Grand Challenges 2018 confirmed details
The programme is still developing but amongst our speakers are Prof. Linda Williams (speaking on women in the film industry), Rebecca Roberts Hughes (Head of Policy, Civil Aviation Authority), and Eleanor Wilkins (human rights barrister and specialist in equality law).
Following introductory sessions students will work in small independent interdisciplinary groups to address one central issue in a creative way: producing a short film, a poster, or a pamphlet, with the opportunity to work with external stakeholders such as charities and schools. As part of these projects students will learn some of the following skills: how to pitch to specific audiences (in words and images); how to address sensitive issues with clarity; how to research and analyse power relations in language and behaviour; how to articulate applied moral questions and provide reasoned answers.
You will work on your projects focusing on one of the enquiry groups listed below. You will be able to choose from these groups when signing up.
Is the Harvey Weinstein scandal indicative of an endemic problem in the Hollywood film industry? And how does Hollywood define gender norms in our society?
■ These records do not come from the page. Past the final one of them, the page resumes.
(* ===== verification/SolveDemo.v ===== *)
(** * A resolution, run ([Solver] of [rv-resolver/src/solver/mod.rs])

    A backend that serves a small repository, with a relocation and a range, on which
    the solver of the model runs; the witnesses of the theorems on resolutions. *)

From Stdlib Require Import Ascii String Lia.
From stdpp Require Import base list strings gmap relations.
From S2P Require Import ConflictOrder Scopes Prelude Iter Str Version Range Coordinates Snapshot Dependency DepManagement Keys Queue Management Relocation Graph Mediation Load Walk WalkInv WalkOps Solve SolveInv SolveFacts.

#[local] Existing Instance ascii_tables.

(** A project: what it declares, and where it moved. *)
Record DemoProject := { demo_dependencies : list Dependency; demo_moved : option Relocation }.

Definition demo_dependency (a v : str) : Dependency := {|
  group_id := $"g"; artifact_id := a; version := Some v; type_ := None; classifier := None;
  Dependency.scope := None; optional := None; exclusions := []; system_path := None |}.

Definition declares (l : list (str * str)) : DemoProject :=
  {| demo_dependencies := map (fun x => demo_dependency x.1 x.2) l; demo_moved := None |}.

Definition moved_to (a : str) : DemoProject := {|
  demo_dependencies := [];
  demo_moved := Some {| rel_group_id := None; rel_artifact_id := Some a; rel_version := None; rel_message := None |} |}.

Definition demo_projects : list (str * str * DemoProject) := [
  ($"b", $"1", declares [($"d", $"2")]);
  ($"c", $"1", declares [($"d", $"1"); ($"e", $"[1,3)"); ($"old", $"1")]);
  ($"d", $"1", declares []);
  ($"d", $"2", declares [($"e", $"1")]);
  ($"e", $"1", declares []);
  ($"e", $"2", declares [($"b", $"1")]);
  ($"old", $"1", moved_to $"e")].

Definition demo_find (a v : str) : option DemoProject :=
  (fun x => x.2) <$> List.find (fun x => bool_decide (x.1 = (a, v))) demo_projects.

Definition demo_relocations : Backend := {|
  Error := unit; Project := DemoProject; RepoContext := unit;
  project_relocation p := demo_moved p; workspace_module _ := None;
  fetch_project c _ _ :=
    match demo_find (Coord.artifact_id c) (original (Coord.version c)) with
    | Some p => Ok p
    | None => Err (Other tt)
    end;
  resolve_snapshot_version _ _ := Err (Other tt);
|}.

Definition demo_solver : SolverBackend := {|
  relocation_backend := demo_relocations; no_repos := tt;
  project_dependencies p := demo_dependencies p; project_management _ := []; project_repo_url _ := None;
  plain_project _ _ _ := declares [];
  module_at _ := None; is_reactor_module _ _ _ := false;
  resolve_version _ _ _ _ := Err (Other tt);
  resolve_versions _ a r _ :=
    Ok (map (fun v => {| resolved := v; repo := None |}) (List.filter (req_matches r)
      (map (fun x => unresolved x.1.2) (List.filter (fun x => bool_decide (x.1.1 = a)) demo_projects))));
  extend_repo_context r _ _ := r; dropped_repos_on_path _ _ _ := []; note_winner _ _ := Ok ();
|}.
#[local] Existing Instance demo_solver.

Definition demo_root : SolverRoot := {|
  root_coord := demo_coord $"app";
  root_dependencies := [demo_dependency $"b" $"1"; demo_dependency $"c" $"1"]; root_scope := Compile |}.

Definition demo_management : Management := Management.new [].

Definition demo_solve : Run (Graph.Graph (ListGraph (Node.t RepoContext))) := solve demo_management 1000 demo_root.

(** The artifacts of the nodes, and the ends of the edges. *)
Definition outline (g : Graph.Graph (ListGraph (Node.t RepoContext))) : list str * list (nat * nat) :=
  (map (fun n => Coord.display (Node.coord n)) (list_nodes (Graph.graph g)), map fst (list_arcs (Graph.graph g))).

Definition demo_outline : list str * list (nat * nat) :=
  ([$"g:app:1"; $"g:b:1"; $"g:c:1"; $"g:d:2"; $"g:e:2"],
   [(0, 1); (0, 2); (1, 3); (2, 3); (2, 4); (2, 4); (3, 4); (4, 1)]).

(** The range admits [e:2], which wins over the relocated [old] and the [e:1] of [d:2];
    [d:2] is declared first. *)
Lemma solve_one_node_per_artifact_witness :
  match demo_solve with
  | Some (Ok g) => outline g = demo_outline /\ graph_ok g
  | _ => False
  end.
Proof.
  assert (match demo_solve with Some (Ok g) => outline g = demo_outline | _ => False end) as Ho by by vm_compute.
  unfold demo_solve in *. destruct (solve demo_management 1000 demo_root) as [[g|e]|] eqn:E; [|done..].
  split; [exact Ho|]. exact (proj1 (solve_one_node_per_artifact demo_management 1000 demo_root g E)).
Defined.

(** The range [[1,3)] of [c:1] and the version [1] of [d:2] meet at [e:2]. *)
Lemma solve_satisfies_constraints_witness :
  match demo_solve with
  | Some (Ok g) => outline g = demo_outline /\ exists w, solved_by demo_management 1000 demo_root w g /\ dirty w = []
  | _ => False
  end.
Proof.
  assert (match demo_solve with Some (Ok g) => outline g = demo_outline | _ => False end) as Ho by by vm_compute.
  unfold demo_solve in *. destruct (solve demo_management 1000 demo_root) as [[g|e]|] eqn:E; [|done..].
  split; [exact Ho|]. destruct (solve_satisfies_constraints demo_management 1000 demo_root g E) as (w & Hs & Hd & _).
  exact (ex_intro _ w (conj Hs Hd)).
Defined.

(** The walk before its first turn, and after. *)
Definition demo_start : result (ResolveError Error) (@Walk _ (ListGraph (Node.t RepoContext))) := start demo_management demo_root.

Definition demo_turn : option (@Walk _ (ListGraph (Node.t RepoContext))) :=
  match demo_start with
  | Ok w => match solve_step demo_management 1000 w with inl w' => Some w' | inr _ => None end
  | Err _ => None
  end.

Lemma walk_invariant_witness :
  from_option (fun w => length (generations w) = 2 /\ walk_ok w) False demo_turn.
Proof.
  assert (from_option (fun w => length (generations w) = 2) False demo_turn) as Hl by by vm_compute.
  unfold demo_turn, demo_start in *. destruct (start demo_management demo_root) as [w0|] eqn:E0; [|done].
  destruct (solve_step demo_management 1000 w0) as [w1|] eqn:E1; [|done]. split; [exact Hl|].
  apply (walk_invariant demo_management 1000 demo_root w0 w1); [exact E0|].
  apply rtc_once. by apply Turn_solve.
Defined.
Students in this group will look at the way in which our conceptions of gender and inequality are shaped without us even knowing it, by the films we watch and the television we imbibe passively.
How can we define the principles of transgender equal rights? Students in this group will look at the University's policy for transgender equality, and how it could be made more robust and fitting for 2018.
How can young women and men (16-18) develop a vocabulary for effectively understanding and asserting their rights?
Students in this group will visit a school, unertaking a survey of girls between 16 and 18 years old, to think about how they understand themselves through the langauge of gender.
What policies are in place for effectively dealing with issues of male and female sexual harassment in the university? How can university policy-makers learn from recent discussions of sexual harassment to ensure that these are fit for purpose?
Students in this group will be thinking about the corporate world - policies around the difficult subject of reporting and addressing harassment.
Evidence shows that men find it more difficult to report abuse. So how can we best empower men by researching and representing their experience?
Students in this group will be looking at the language with which men can articulate their gendered identities, and report potential abuse, and the barriers that exist to doing that.